Mais pour le reste de la flotte, c’est encore dans le magma Nord Atlantique que les trente-deux autres duos encore en course doivent se dépatouiller : en approche des Açores, la configuration est pour le moins inédite puisque, après les deux dépressions négociées en trois jours, c’est une perturbation qui se forme pile sur la route ! Une masse d’air froid venue du Labrador se conjugue en effet avec une bande nuageuse antillaise chaude pour générer une méchante bulle de basses pressions qui va balayer l’archipel avant de remonter vers l’Irlande…

Dernière séance

En milieu de nuit dernière, les tandems ont eu le droit à une petite pause avec une brise d’à peine quinze nœuds et une mer progressivement moins agitée. Mais c’est au lever du jour qu’un premier front va faire basculer le vent au Sud, puis à l’Ouest et en milieu d’après-midi, c’est un flux puissant de plus de trente nœuds qui va toucher presque tous les bateaux : logiquement, tous devraient passer dans l’Est de São Miguel et de Santa Maria car il n’est pas bon de se retrouver au milieu des Açores. La houle du large est déviée par les îles et crée un bouillonnement peu propice pour gagner dans le Sud.

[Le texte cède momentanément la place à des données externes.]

(* ===== verification/Store.v ===== *)
(** * The object store of the expansion phases

    Variable expansion works on dictionaries and lists that are shared: the
    variables of a scope are the very lists of the dictionary they are taken from,
    and expanding one changes them in place.  This file has the store of list and
    dictionary objects, a monad of computations that change it and may raise, the
    conversion of trees to and from objects, and [MergeDicts] and [MergeLists] of
    tools/gyp/pylib/gyp/input.py on objects. *)
From S2P Require Import Prelude PyDict PyStr PyPath PyVal Common Merge.
From Stdlib Require Import Ascii.

(** A value: a string, an integer, or a reference to an object. *)
Inductive hval :=
  | HStr (s : string)
  | HInt (z : Z)
  | HList (a : nat)
  | HDict (a : nat).
#[export] Instance hval_eq_dec : EqDecision hval.
Proof. solve_decision. Defined.

Abbreviation hdict := (list (string * hval)).

(** The objects, the next address, and what outlives a computation otherwise: the
    results of commands and the files written. *)
Record world := World {
  lists : gmap nat (list hval);
  dicts : gmap nat hdict;
  next : nat;
  cached_command_results : list (string * string);
  written_files : list (string * string)
}.

(** ** Computations *)
Definition M (A : Type) : Type := world → result (A * world).

#[export] Instance M_ret : MRet M := λ A a w, Ok (a, w).
#[export] Instance M_bind : MBind M := λ A B f m w,
  match m w with Ok (a, w') => f a w' | Err e => Err e end.
#[export] Instance M_fmap : FMap M := λ A B f m w,
  match m w with Ok (a, w') => Ok (f a, w') | Err e => Err e end.

Definition throw {A} (e : exn) : M A := λ _, Err e.
Definition lift {A} (m : result A) : M A := λ w, match m with Ok a => Ok (a, w) | Err e => Err e end.
Definition throw_if (b : bool) (e : exn) : M unit := if b then throw e else mret tt.

Fixpoint for_m {A} (l : list A) (body : A → M unit) : M unit :=
  match l with [] => mret tt | x :: l => _ ← body x; for_m l body end.
Fixpoint map_m {A B} (f : A → M B) (l : list A) : M (list B) :=
  match l with [] => mret [] | x :: l => y ← f x; ys ← map_m f l; mret (y :: ys) end.

(** ** Objects

    A reference always refers to an object, so the default for a missing one is
    never used. *)
Definition list_at (w : world) (a : nat) : list hval := default [] (lists w !! a).
Definition dict_at (w : world) (a : nat) : hdict := default [] (dicts w !! a).

Definition read_list (a : nat) : M (list hval) := λ w, Ok (list_at w a, w).
Definition read_dict (a : nat) : M hdict := λ w, Ok (dict_at w a, w).

Definition set_list (a : nat) (l : list hval) (w : world) : world :=
  World (<[a := l]> (lists w)) (dicts w) (next w) (cached_command_results w) (written_files w).
Definition set_dict (a : nat) (d : hdict) (w : world) : world :=
  World (lists w) (<[a := d]> (dicts w)) (next w) (cached_command_results w) (written_files w).
Definition write_list (a : nat) (l : list hval) : M unit := λ w, Ok (tt, set_list a l w).
Definition write_dict (a : nat) (d : hdict) : M unit := λ w, Ok (tt, set_dict a d w).

(** A new object. *)
Definition new_list (l : list hval) : M nat := λ w,
  Ok (next w, World (<[next w := l]> (lists w)) (dicts w) (S (next w)) (cached_command_results w) (written_files w)).
Definition new_dict (d : hdict) : M nat := λ w,
  Ok (next w, World (lists w) (<[next w := d]> (dicts w)) (S (next w)) (cached_command_results w) (written_files w)).

Definition h_class_name (v : hval) : string :=
  match v with HStr _ => "str" | HInt _ => "int" | HList _ => "list" | HDict _ => "dict" end.
Definition h_is_scalar (v : hval) : bool := match v with HStr _ | HInt _ => true | _ => false end.

(** [for x in v]: the values [x] takes. *)
Definition iter_hval (v : hval) : M (list hval) :=
  match v with
  | HList a => read_list a
  | HStr s => mret ((λ c, HStr (String c "")) <$> chars s)
  | HDict a => d ← read_dict a; mret (HStr <$> dict_keys d)
  | HInt _ => throw (TypeError "int")
  end.

(** ** Trees *)

(** The tree a value stands for; no object is part of itself, so fuel for as many
    levels as there are objects is enough. *)
Fixpoint read_tree (fuel : nat) (w : world) (v : hval) : result pyval :=
  match fuel with
  | 0 => Err OutOfFuel
  | S fuel =>
      match v with
      | HStr s => Ok (VStr s)
      | HInt z => Ok (VInt z)
      | HList a => VList <$> map_result (read_tree fuel w) (list_at w a)
      | HDict a => VDict <$> map_result (λ '(k, v), v ← read_tree fuel w v; Ok (k, v)) (dict_at w a)
      end
  end.
Definition tree_of (v : hval) : M pyval := λ w, lift (read_tree (S (next w)) w v) w.

(** New objects for a tree. *)
Fixpoint alloc_tree (v : pyval) : M hval :=
  match v with
  | VStr s => mret (HStr s)
  | VInt z => mret (HInt z)
  | VList l =>
      l ← (fix go l : M (list hval) := match l with
        | [] => mret []
        | x :: l => y ← alloc_tree x; ys ← go l; mret (y :: ys) end) l;
      HList <$> new_list l
  | VDict d =>
      d ← (fix go d : M hdict := match d with
        | [] => mret []
        | (k, x) :: d => y ← alloc_tree x; ys ← go d; mret ((k, y) :: ys) end) d;
      HDict <$> new_dict d
  end.

(** ** Merging in place *)
Section merge.
Context `{Globals} `{RealPath}.

Definition h_make_path_relative (to_file fro_file : string) (item : hval) : result hval :=
  match item with
  | HStr s => HStr <$> MakePathRelative to_file fro_file s
  | _ => if to_file ==? fro_file then Ok item else Err (TypeError "expected string or buffer")
  end.

(** [while to_item in to: to.remove(to_item)], for a string or an integer. *)
Definition h_remove_all (x : hval) (l : list hval) : list hval := filter (λ y, y ≠ x) l.

Definition h_bad_merge (v old : hval) : bool :=
  if h_is_scalar v then negb (h_is_scalar old) else negb (h_class_name v ==? h_class_name old).
Definition h_bad_merge_error (v old : hval) (key : string) : exn :=
  TypeError ("Attempt to merge dict value of type " +:+ h_class_name v +:+ " into incompatible type "
             +:+ h_class_name old +:+ " for key " +:+ key).

(** The end of one iteration of MergeLists, on the list at [to]; the set and the
    index are the locals. *)
Definition h_merge_add (append singleton : bool) (to : nat) (to_item : hval) (st : list hval * nat) :
    M (list hval * nat) :=
  let '(hashable_to_set, prepend_index) := st in
  l ← read_list to;
  let hashable_to_set' := if h_is_scalar to_item then to_item :: hashable_to_set else hashable_to_set in
  if append then
    if negb singleton || negb (to_item in? hashable_to_set)
    then (_ ← write_list to (l ++ [to_item]); mret (hashable_to_set', prepend_index))
    else mret st
  else
    let l := if singleton then h_remove_all to_item l else l in
    _ ← write_list to (take prepend_index l ++ to_item :: drop prepend_index l);
    mret (hashable_to_set', S prepend_index).

(** The loop of MergeLists; [merge_item] copies a container. *)
Fixpoint h_merge_items (merge_item : hval → M hval) (to : nat) (items : list hval) (to_file fro_file : string)
    (is_paths append : bool) (st : list hval * nat) : M unit :=
  match items with
  | [] => mret tt
  | item :: items =>
      '(to_item, singleton) ← match item with
        | HStr s =>
            to_item ← lift (if is_paths then h_make_path_relative to_file fro_file item else Ok item);
            mret (to_item, negb (str_startswith "-" s))
        | HInt _ =>
            to_item ← lift (if is_paths then h_make_path_relative to_file fro_file item else Ok item);
            mret (to_item, true)
        | _ => to_item ← merge_item item; mret (to_item, false)
        end;
      st ← h_merge_add append singleton to to_item st;
      h_merge_items merge_item to items to_file fro_file is_paths append st
  end.

(** The branch of MergeDicts for a list: the address of the list to merge into,
    with its key and whether to append, or nothing when the policy keeps the list
    that is there. *)
Definition h_list_target (to : nat) (fro : hdict) (k : string) (v : hval) : M (option (nat * string * bool)) :=
  match str_last k with
  | None => throw IndexError
  | Some ext =>
      let '(list_base, lists_incompatible) := list_policy k ext in
      let append := negb (ext ==? "+"%char) in
      t ← read_dict to;
      _ ← (if (ext ==? "="%char) then (a ← new_list []; write_dict to (dict_set t list_base (HList a))) else mret tt);
      _ ← for_m lists_incompatible (λ list_incompatible,
            throw_if (dict_mem fro list_incompatible)
              (GypError ("Incompatible list policies " +:+ k +:+ " and " +:+ list_incompatible)));
      t ← read_dict to;
      match dict_get t list_base with
      | Some old =>
          if (ext ==? "?"%char) then mret None
          else
            match old with
            | HList a => mret (Some (a, list_base, append))
            | _ => throw (h_bad_merge_error v old (list_base +:+ "(" +:+ k +:+ ")"))
            end
      | None =>
          a ← new_list [];
          _ ← write_dict to (dict_set t list_base (HList a));
          mret (Some (a, list_base, append))
      end
  end.

(** [merge_dicts fuel to fro to_file fro_file] is MergeDicts on the dictionaries at
    two addresses, [merge_lists] MergeLists; the fuel bounds how deep [fro] is. *)
Fixpoint merge_dicts (fuel : nat) (to fro : nat) (to_file fro_file : string) : M unit :=
  match fuel with
  | 0 => throw OutOfFuel
  | S fuel =>
      d ← read_dict fro;
      for_m d (λ '(k, v),
        t ← read_dict to;
        _ ← match dict_get t k with
            | Some old => throw_if (h_bad_merge v old) (h_bad_merge_error v old k)
            | None => mret tt
            end;
        match v with
        | HStr _ | HInt _ =>
            x ← lift (if IsPathSection k then h_make_path_relative to_file fro_file v else Ok v);
            write_dict to (dict_set t k x)
        | HDict a =>
            b ← match dict_get t k with
                | Some (HDict b) => mret b
                | _ => b ← new_dict []; _ ← write_dict to (dict_set t k (HDict b)); mret b
                end;
            merge_dicts fuel b a to_file fro_file
        | HList a =>
            target ← h_list_target to d k v;
            match target with
            | None => mret tt
            | Some (b, list_base, append) =>
                merge_lists fuel b a to_file fro_file (IsPathSection list_base) append
            end
        end)
  end
with merge_lists (fuel : nat) (to fro : nat) (to_file fro_file : string) (is_paths append : bool) : M unit :=
  match fuel with
  | 0 => throw OutOfFuel
  | S fuel =>
      l ← read_list to;
      items ← read_list fro;
      h_merge_items (λ item,
          match item with
          | HDict a => b ← new_dict []; _ ← merge_dicts fuel b a to_file fro_file; mret (HDict b)
          | HList a => b ← new_list []; _ ← merge_lists fuel b a to_file fro_file false true; mret (HList b)
          | v => mret v
          end) to items to_file fro_file is_paths append (filter (λ x, h_is_scalar x = true) l, 0)
  end.

(** [MergeDicts(to, fro, to_file, fro_file)] *)
Definition MergeDicts_in_place (to fro : nat) (to_file fro_file : string) : M unit := λ w,
  merge_dicts (S (next w)) to fro to_file fro_file w.
End merge.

Or c’est l’objectif premier des équipages que de s’extraire enfin de ce régime perturbé qui ne cessera réellement que sous la latitude de Madère : encore 400 à 500 milles à courir pour retrouver des conditions plus maniables.

Pour le quatuor de tête en IMOCA (Groupe Quéguiner, PRB, SMA, Banque Populaire), cette journée de jeudi sent la délivrance à la nuit tombée, mais pour la queue de peloton (Adopteunskipper.net, Comme un seul homme, Newrest-Matmut, MACSF, StMichel-Virbac) reléguée à plus de 150 milles des leaders, il va falloir subir de plein fouet cette dépression une bonne demie journée de plus ! Quant aux Class40, c’est plutôt en fin de nuit prochaine qu’ils devront faire le dos rond face à ce flux musclé de Sud-Ouest, basculant brutalement au Nord-Ouest au petit matin de vendredi.

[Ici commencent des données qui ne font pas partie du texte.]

(* ===== verification/Expand.v ===== *)
(** * Expanding variables and evaluating conditions

    [ExpandVariables], [ProcessConditionsInDict], [LoadAutomaticVariablesFromDict],
    [LoadVariablesFromVariablesDict], [ProcessVariablesAndConditionsInDict] and
    [ProcessVariablesAndConditionsInList] of tools/gyp/pylib/gyp/input.py, on the
    objects of the store: the variables of a scope are the lists of the dictionary
    they come from, and expanding one changes it there too.

    A dictionary of variables is passed by reference but never changed by those
    it is passed to, who copy it first; it is a list of items here.  Expansion does
    not always end (a variable may refer to itself), so the functions take fuel,
    one unit for each call and each item of a list. *)
From S2P Require Import Prelude PyDict PyStr PyPath PyVal PyNum Common Merge Filters Shell Refs Store.
From Stdlib Require Import Ascii.

Inductive phase := PHASE_EARLY | PHASE_LATE | PHASE_LATELATE.
#[export] Instance phase_eq_dec : EqDecision phase.
Proof. solve_decision. Defined.

(** What importing a module and calling its DoMain comes to, and what evaluating a
    condition does. *)
Inductive do_main_outcome := ImportFailed (msg : string) | DoMain (r : result string).
Inductive eval_outcome :=
  | EvalValue (b : bool)
  | EvalSyntaxError (msg text : string) (offset : Z)
  | EvalNameError (msg : string)
  | EvalError (e : exn).

(** The world outside: the Python evaluator, the platform, and the processes and
    modules a command runs. *)
Class Outside := {
  py_eval : string → result pyval;
  eval_condition : string → list (string * hval) → world → eval_outcome;
  popen : pyval → bool → option string → Z * string * string;
  do_main : string → list string → option string → do_main_outcome;
  re_compile : string → option (string → bool);
  win32 : bool;
  generator_filelist_paths : option (string * string)
}.

(** [s[i:j]], [s[:j]] and [s[i:]] with Python's reading of negative indices. *)
Definition py_bound (len : nat) (i : Z) : nat :=
  Nat.min len (Z.to_nat (if (i <? 0)%Z then i + Z.of_nat len else i)).
Definition py_slice (s : text) (i j : Z) : text :=
  let i := py_bound (length s) i in take (py_bound (length s) j - i) (drop i s).
Definition py_upto (s : text) (j : Z) : text := take (py_bound (length s) j) s.
Definition py_from (s : text) (i : Z) : text := drop (py_bound (length s) i) s.

(** [s.rstrip()] *)
Definition str_rstrip (s : string) : string := of_chars (rstrip Ascii.is_space (chars s)).

Section expand.
Context `{Globals} `{RealPath} `{Outside}.
Implicit Types (variables : hdict) (build_file contents : string) (m : ref_match).

Definition expansion_symbol (p : phase) : ascii :=
  match p with PHASE_EARLY => "<" | PHASE_LATE => ">" | PHASE_LATELATE => "^" end.

(** [str(v)] *)
Definition str_of_hval (v : hval) : M string :=
  match v with HStr s => mret s | HInt z => mret (str_of_int z) | _ => t ← tree_of v; mret (py_str t) end.

(** [FixupPlatformCommand(cmd)]; [re.sub('^cat ', 'type ', s)] *)
Definition fixup_cat (s : string) : string :=
  if str_startswith "cat " s then "type " +:+ of_chars (drop 4 (chars s)) else s.
Definition FixupPlatformCommand (cmd : pyval) : result pyval :=
  if win32 then
    match cmd with
    | VList (VStr s :: rest) => Ok (VList (VStr (fixup_cat s) :: rest))
    | VList [] => Err IndexError
    | VStr s => Ok (VStr (fixup_cat s))
    | _ => Err (TypeError "expected string or buffer")
    end
  else Ok cmd.

(** ** One reference *)

Definition type_has (c : ascii) m : bool := c in? ref_type m.

(** The directory a command or a file list is relative to, [None] standing for the
    current one. *)
Definition command_dir build_file : option string :=
  let dir := of_chars (p_dirname (chars build_file)) in if dir ==? "" then None else Some dir.

(** The branch for a file list: the name of the file, which is written. *)
Definition expand_file_list contents build_file : M hval := λ w,
  let build_file_dir := p_dirname (chars build_file) in
  let contents_list := str_split " " contents in
  match contents_list with
  | [] => Err IndexError
  | replacement :: rest =>
      if p_isabs (chars replacement)
      then Err (GypError ("| cannot handle absolute paths, got " +:+ quoted replacement))
      else
        let path :=
          match generator_filelist_paths with
          | None => p_join build_file_dir (chars replacement)
          | Some (toplevel, qualified_out_dir) =>
              let rel_build_file_dir :=
                if p_isabs build_file_dir then RelativePath build_file_dir (chars toplevel) else build_file_dir in
              p_join_list (chars qualified_out_dir) [rel_build_file_dir; chars replacement]
          end in
        let text := foldl (λ acc i, acc +:+ i +:+ newline) "" rest in
        Ok (HStr (of_chars (RelativePath path build_file_dir)),
            World (lists w) (dicts w) (next w) (cached_command_results w)
              (dict_set (written_files w) (of_chars path) text))
  end.

(** What a command prints, without the blanks at its end. *)
Definition run_command (command : pyval) (command_string : string) (use_shell : bool) (dir : option string) :
    result string :=
  if command_string ==? "pymod_do_main" then
    match command with
    | VStr contents =>
        parsed_contents ← shlex_split (chars contents);
        match of_chars <$> parsed_contents with
        | [] => Err IndexError
        | name :: args =>
            match do_main name args dir with
            | ImportFailed e => Err (GypError ("Error importing pymod_do_mainmodule (" +:+ name +:+ "): " +:+ e))
            | DoMain r => str_rstrip <$> r
            end
        end
    | _ => Err (AttributeError "read")
    end
  else if negb (command_string ==? "") then
    Err (GypError ("Unknown command string '" +:+ command_string +:+ "' in '" +:+ py_str command +:+ "'."))
  else
    command ← FixupPlatformCommand command;
    let '(status, p_stdout, p_stderr) := popen command use_shell dir in
    if negb (status =? 0)%Z || negb (p_stderr ==? "")
    then Err (GypError ("Call to '" +:+ py_str command +:+ "' returned exit status " +:+ str_of_int status +:+ "."))
    else Ok (str_rstrip p_stdout).

(** The branch for a command: its cached result, or the result of running it. *)
Definition expand_command m contents build_file : M hval := λ w,
  match (if negb (is_array m ==? []) then py_eval contents else Ok (VStr contents)) with
  | Err e => Err e
  | Ok command =>
      let use_shell := is_array m ==? [] in
      let cache_key := py_str command in
      match dict_get (cached_command_results w) cache_key with
      | Some cached_value => Ok (HStr cached_value, w)
      | None =>
          match run_command command (of_chars (command_string m)) use_shell (command_dir build_file) with
          | Err e => Err e
          | Ok replacement =>
              Ok (HStr replacement,
                  World (lists w) (dicts w) (next w)
                    (dict_set (cached_command_results w) cache_key replacement) (written_files w))
          end
      end
  end.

Quant aux trois Multi-50 (Celia Village, Arkema, FenêtréA-Prysmian) et à l’Ultime Actual, ils ont encore un front actif à négocier avec beaucoup de pluies ce midi avant de pouvoir tracer leur route plein Sud pour sortir de ce pot pourri atlantique : plus à l’Est que leurs compatriotes en monocoque IMOCA, les trimarans retrouveront des conditions maniables dès qu’ils auront atteint la latitude du cap Saint-Vincent, à 200 milles dans leur Sud ce jeudi matin.

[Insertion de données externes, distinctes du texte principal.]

(** A parsed module: its documentation string, and its statements, of which those
    that are an expression hold nodes. *)
Inductive statement := Discard (children : list node) | OtherStatement.
Record module_ast := ModuleAst { ast_doc : option string; ast_statements : list statement }.

(** [CheckedEval] on the parsed text. *)
Definition CheckedEval (ast : module_ast) : result pyval :=
  match ast_doc ast, ast_statements ast with
  | Some _, _ => Err AssertionError
  | None, [] => Err IndexError
  | None, OtherStatement :: _ => Err AssertionError
  | None, Discard [n] :: _ => CheckNode n []
  | None, Discard _ :: _ => Err AssertionError
  end.

(** ** Included files *)

(** [GetIncludedBuildFiles(build_file_path, aux_data, included)]; a file without an
    'included' list has the empty one. *)
Fixpoint GetIncludedBuildFiles (fuel : nat) (aux_data : list (string * list string)) (build_file_path : string)
    (included : list string) : result (list string) :=
  match fuel with
  | 0 => Err OutOfFuel
  | S fuel =>
      if build_file_path in? included then Ok included
      else
        match dict_get aux_data build_file_path with
        | None => Err (KeyError build_file_path)
        | Some files => for_each files (included ++ [build_file_path]) (GetIncludedBuildFiles fuel aux_data)
        end
  end.

(** ** The state of the loader *)

(** The dictionaries [data] and [aux_data], the set data['target_build_files'], and
    the dictionary of variables, whose DEPTH changes from file to file. *)
Record loading := Loading {
  data : list (string * nat);
  target_build_files : list string;
  aux_data : list (string * list string);
  variables : hdict
}.

Definition L (A : Type) : Type := loading → M (A * loading).
#[export] Instance L_ret : MRet L := λ A a s, mret (a, s).
#[export] Instance L_bind : MBind L := λ A B f m s, '(a, s) ← m s; f a s.
Definition lift_M {A} (m : M A) : L A := λ s, a ← m; mret (a, s).
Definition throw_L {A} (e : exn) : L A := lift_M (throw e).
Definition get_state : L loading := λ s, mret (s, s).
Definition set_state (s : loading) : L unit := λ _, mret (tt, s).
Fixpoint for_L {A} (l : list A) (body : A → L unit) : L unit :=
  match l with [] => mret tt | x :: l => _ ← body x; for_L l body end.

(** [ExceptionAppend(e, msg)] for an exception with one argument. *)
Definition exn_append (e : exn) (msg : string) : exn :=
  let app (s : string) := s +:+ " " +:+ msg in
  match e with
  | GypError s => GypError (app s)
  | CircularException s => CircularException (app s)
  | KeyError s => KeyError (app s)
  | TypeError s => TypeError (app s)
  | ValueError s => ValueError (app s)
  | AttributeError s => AttributeError (app s)
  | NameError s => NameError (app s)
  | SyntaxError s => SyntaxError (app s)
  | RuntimeError s => RuntimeError (app s)
  | e => e
  end.
(** [try: m except Exception, e: ExceptionAppend(e, msg); raise] *)
Definition appending {A} (msg : string) (m : L A) : L A := λ s w,
  match m s w with Err e => Err (exn_append e msg) | r => r end.

(** The file system and the parser. *)
Class Files := {
  read_file : string → option string;
  cwd_text : string;
  compiler_parse : string → result module_ast
}.

Section loading.
Context `{Globals} `{RealPath} `{Outside} `{Files}.
Implicit Types (path : string).

(** The path of an included file. *)
Definition relative_include (subdict_path : string) (include : hval) : L string :=
  match include with
  | HStr s => mret (of_chars (p_normpath (p_join (p_dirname (chars subdict_path)) (chars s))))
  | _ => throw_L (AttributeError "startswith")
  end.

(** The includes of a dictionary, which loses them. *)
Definition take_includes (a : nat) (subdict_path : string) : L (list string) :=
  subdict ← lift_M (read_dict a);
  match dict_get subdict "includes" with
  | None => mret []
  | Some v =>
      l ← lift_M (iter_hval v);
      paths ← (fix go l : L (list string) := match l with
        | [] => mret []
        | x :: l => y ← relative_include subdict_path x; ys ← go l; mret (y :: ys) end) l;
      _ ← lift_M (write_dict a (dict_del subdict "includes"));
      mret paths
  end.

(** [aux_data[path]['included'].append(include)] *)
Definition note_include (subdict_path include : string) : L unit :=
  s ← get_state;
  match dict_get (aux_data s) subdict_path with
  | None => throw_L (KeyError subdict_path)
  | Some files =>
      set_state (Loading (data s) (target_build_files s) (dict_set (aux_data s) subdict_path (files ++ [include]))
                   (variables s))
  end.

(** The data of a file, evaluated. *)
Definition parse_build_file (check : bool) path : L nat :=
  match read_file path with
  | None => throw_L (GypError (path +:+ " not found (cwd: " +:+ cwd_text +:+ ")"))
  | Some contents =>
      v ← (λ s w,
        match (if check then ast ← compiler_parse contents; CheckedEval ast else py_eval contents) with
        | Ok v => Ok ((v, s), w)
        | Err (SyntaxError msg) => Err (SyntaxError msg)
        | Err e => Err (exn_append e ("while reading " +:+ path))
        end) : L pyval;
      h ← lift_M (alloc_tree v);
      match h with
      | HDict a => mret a
      | _ => throw_L (GypError (path +:+ " does not evaluate to a dictionary."))
      end
  end.

Definition add_data path (a : nat) : L unit :=
  s ← get_state;
  set_state (Loading (dict_set (data s) path a) (target_build_files s) (dict_set (aux_data s) path []) (variables s)).

(** [subdict.get('skip_includes')] is there and true. *)
Definition skip_includes (d : hdict) (w : world) : bool :=
  match dict_get d "skip_includes" with
  | None => false
  | Some (HStr s) => negb (s ==? "")
  | Some (HInt z) => negb (z ==? 0%Z)
  | Some (HList a) => negb (list_at w a ==? [])
  | Some (HDict a) => negb (dict_at w a ==? [])
  end.

(** LoadOneBuildFile, LoadBuildFileIncludesIntoDict and LoadBuildFileIncludesIntoList. *)
Fixpoint LoadOneBuildFile (fuel : nat) (check : bool) path (includes : list string) (is_target : bool) : L nat :=
  match fuel with
  | 0 => throw_L OutOfFuel
  | S fuel =>
      s ← get_state;
      match dict_get (data s) path with
      | Some a => mret a
      | None =>
          a ← parse_build_file check path;
          _ ← add_data path a;
          d ← lift_M (read_dict a);
          skip ← lift_M (λ w, Ok (skip_includes d w, w));
          _ ← (if skip : bool then mret tt
               else appending ("while reading includes of " +:+ path)
                      (LoadBuildFileIncludesIntoDict fuel check a path (if is_target then includes else [])));
          mret a
      end
  end
with LoadBuildFileIncludesIntoDict (fuel : nat) (check : bool) (a : nat) (subdict_path : string)
    (includes : list string) : L unit :=
  match fuel with
  | 0 => throw_L OutOfFuel
  | S fuel =>
      own ← take_includes a subdict_path;
      _ ← for_L (includes ++ own) (λ include,
            _ ← note_include subdict_path include;
            b ← LoadOneBuildFile fuel check include [] false;
            lift_M (MergeDicts_in_place a b subdict_path include));
      subdict ← lift_M (read_dict a);
      for_L (dict_keys subdict) (λ k,
        subdict ← lift_M (read_dict a);
        match dict_get subdict k with
        | Some (HDict b) => LoadBuildFileIncludesIntoDict fuel check b subdict_path []
        | Some (HList b) => LoadBuildFileIncludesIntoList fuel check b subdict_path
        | Some _ => mret tt
        | None => throw_L (RuntimeError "dictionary changed size during iteration")
        end)
  end
with LoadBuildFileIncludesIntoList (fuel : nat) (check : bool) (a : nat) (sublist_path : string) : L unit :=
  match fuel with
  | 0 => throw_L OutOfFuel
  | S fuel =>
      sublist ← lift_M (read_list a);
      for_L sublist (λ item,
        match item with
        | HDict b => LoadBuildFileIncludesIntoDict fuel check b sublist_path []
        | HList b => LoadBuildFileIncludesIntoList fuel check b sublist_path
        | _ => mret tt
        end)
  end.

(** ** Toolsets *)

(** The toolsets of a target, an index or a slice of which is taken. *)
Definition toolset_values (v : hval) : M (list hval) :=
  match v with HList _ | HStr _ => iter_hval v | v => throw (TypeError (h_class_name v)) end.

(** One target: the targets that take its place. *)
Definition process_target_toolsets (target : hval) : M (list hval) :=
  match target with
  | HDict a =>
      d ← read_dict a;
      if dict_mem d "toolset" && negb (dict_mem d "toolsets") then mret [target]
      else
        toolsets ← (if multiple_toolsets then
                      match dict_get d "toolsets" with
                      | Some v => toolset_values v
                      | None => mret [HStr "target"]
                      end
                    else mret [HStr "target"]);
        _ ← write_dict a (dict_del d "toolsets");
        match toolsets with
        | [] => mret []
        | first :: rest =>
            copies ← map_m (λ build,
              t ← tree_of target;
              copy ← alloc_tree t;
              match copy with
              | HDict b => c ← read_dict b; _ ← write_dict b (dict_set c "toolset" build); mret copy
              | v => mret v
              end) rest;
            d ← read_dict a;
            _ ← write_dict a (dict_set d "toolset" first);
            mret (copies ++ [target])
        end
  | v => throw (TypeError (h_class_name v))
  end.

(** [ProcessToolsetsInDict(data)]; the fuel bounds how deep conditions are nested. *)
Fixpoint ProcessToolsetsInDict (fuel : nat) (data : hval) : M unit :=
  match fuel, data with
  | 0, _ => throw OutOfFuel
  | S fuel, HDict a =>
      d ← read_dict a;
      _ ← match dict_get d "targets" with
          | None => mret tt
          | Some v =>
              target_list ← iter_hval v;
              new_target_list ← map_m process_target_toolsets target_list;
              b ← new_list (concat new_target_list);
              d ← read_dict a;
              write_dict a (dict_set d "targets" (HList b))
          end;
      d ← read_dict a;
      match dict_get d "conditions" with
      | None => mret tt
      | Some v =>
          conditions ← iter_hval v;
          for_m conditions (λ condition,
            match condition with
            | HList c => l ← read_list c; for_m (tail l) (ProcessToolsetsInDict fuel)
            | _ => mret tt
            end)
      end
  | S _, v => throw (TypeError (h_class_name v))
  end.

(** ** LoadTargetBuildFile *)

(** The variable DEPTH, for a file. *)
Definition set_depth (depth path : string) : L unit :=
  if depth ==? "" then mret tt
  else
    let d := RelativePath (chars depth) (p_dirname (chars path)) in
    let value := if d ==? [] then "." else str_replace "\" "/" (of_chars d) in
    s ← get_state;
    set_state (Loading (data s) (target_build_files s) (aux_data s) (dict_set (variables s) "DEPTH" (HStr value))).

Definition add_target_build_file path : L unit :=
  s ← get_state;
  set_state (Loading (data s) (path :: target_build_files s) (aux_data s) (variables s)).

(** The key included_files. *)
Definition set_included_files (fuel : nat) (a : nat) path : L unit :=
  d ← lift_M (read_dict a);
  _ ← lift_M (throw_if (dict_mem d "included_files") (GypError (path +:+ " must not contain included_files key")));
  s ← get_state;
  included ← lift_M (lift (GetIncludedBuildFiles fuel (aux_data s) path []));
  b ← lift_M (new_list ((λ f, HStr (of_chars (RelativePath (chars f) (p_dirname (chars path))))) <$> included));
  lift_M (write_dict a (dict_set d "included_files" (HList b))).

(** The target defaults merged into the targets; each target is replaced in turn. *)
Definition merge_target_defaults (a : nat) path : M unit :=
  d ← read_dict a;
  match dict_get d "target_defaults" with
  | None => mret tt
  | Some defaults =>
      match dict_get d "targets" with
      | None => throw (GypError ("Unable to find targets in build file " +:+ path))
      | Some (HList targets) =>
          l ← read_list targets;
          _ ← for_m (seq 0 (length l)) (λ index,
                l ← read_list targets;
                t ← tree_of defaults;
                new_target_dict ← alloc_tree t;
                match new_target_dict, l !! index with
                | HDict to, Some (HDict fro) =>
                    _ ← MergeDicts_in_place to fro path path;
                    write_list targets (<[index := new_target_dict]> l)
                | _, _ => throw (AttributeError "iteritems")
                end);
          d ← read_dict a;
          write_dict a (dict_del d "target_defaults")
      | Some v => throw (TypeError (h_class_name v))
      end
  end.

Bref tous ceux qui auront affronté depuis leur sortie de Manche, cette succession de vents forts sans trop de dégâts vont enfin pouvoir souffler et bricoler dans des conditions de mer nettement plus agréables et sous un soleil réparateur, car pour l’instant c’est le triumvirat pluies-vents-mer qui a saucé les duos. Un bref break puisqu’il faudra ensuite envoyer le spinnaker et bien gérer la trajectoire en vue du passage du Pot au Noir en fin de semaine prochaine…

Ils ont dit ce matin à la vacation de 5h

Jean Luc Nélias, co-skipper de Sobébo Ultim’ (ULTIME)

« Nous passons entre Fuerteventura et Tarfaya. Hier, nous avons vu un pêcheur sans AIS, il faut bien veiller. Là, on longe la côte jusqu’à la frontière marocaine, nous allons enfin partir au large… Cette année, c’est mon cinquième passage du Pot au Noir, c’est différent à chaque fois mais c’est toujours pénible. Nous avons beaucoup manœuvrer depuis le début, c’est la première nuit un peu plus cool. »

Yann Eliès, skipper de Quequiner – Leucémie Espoir (IMOCA)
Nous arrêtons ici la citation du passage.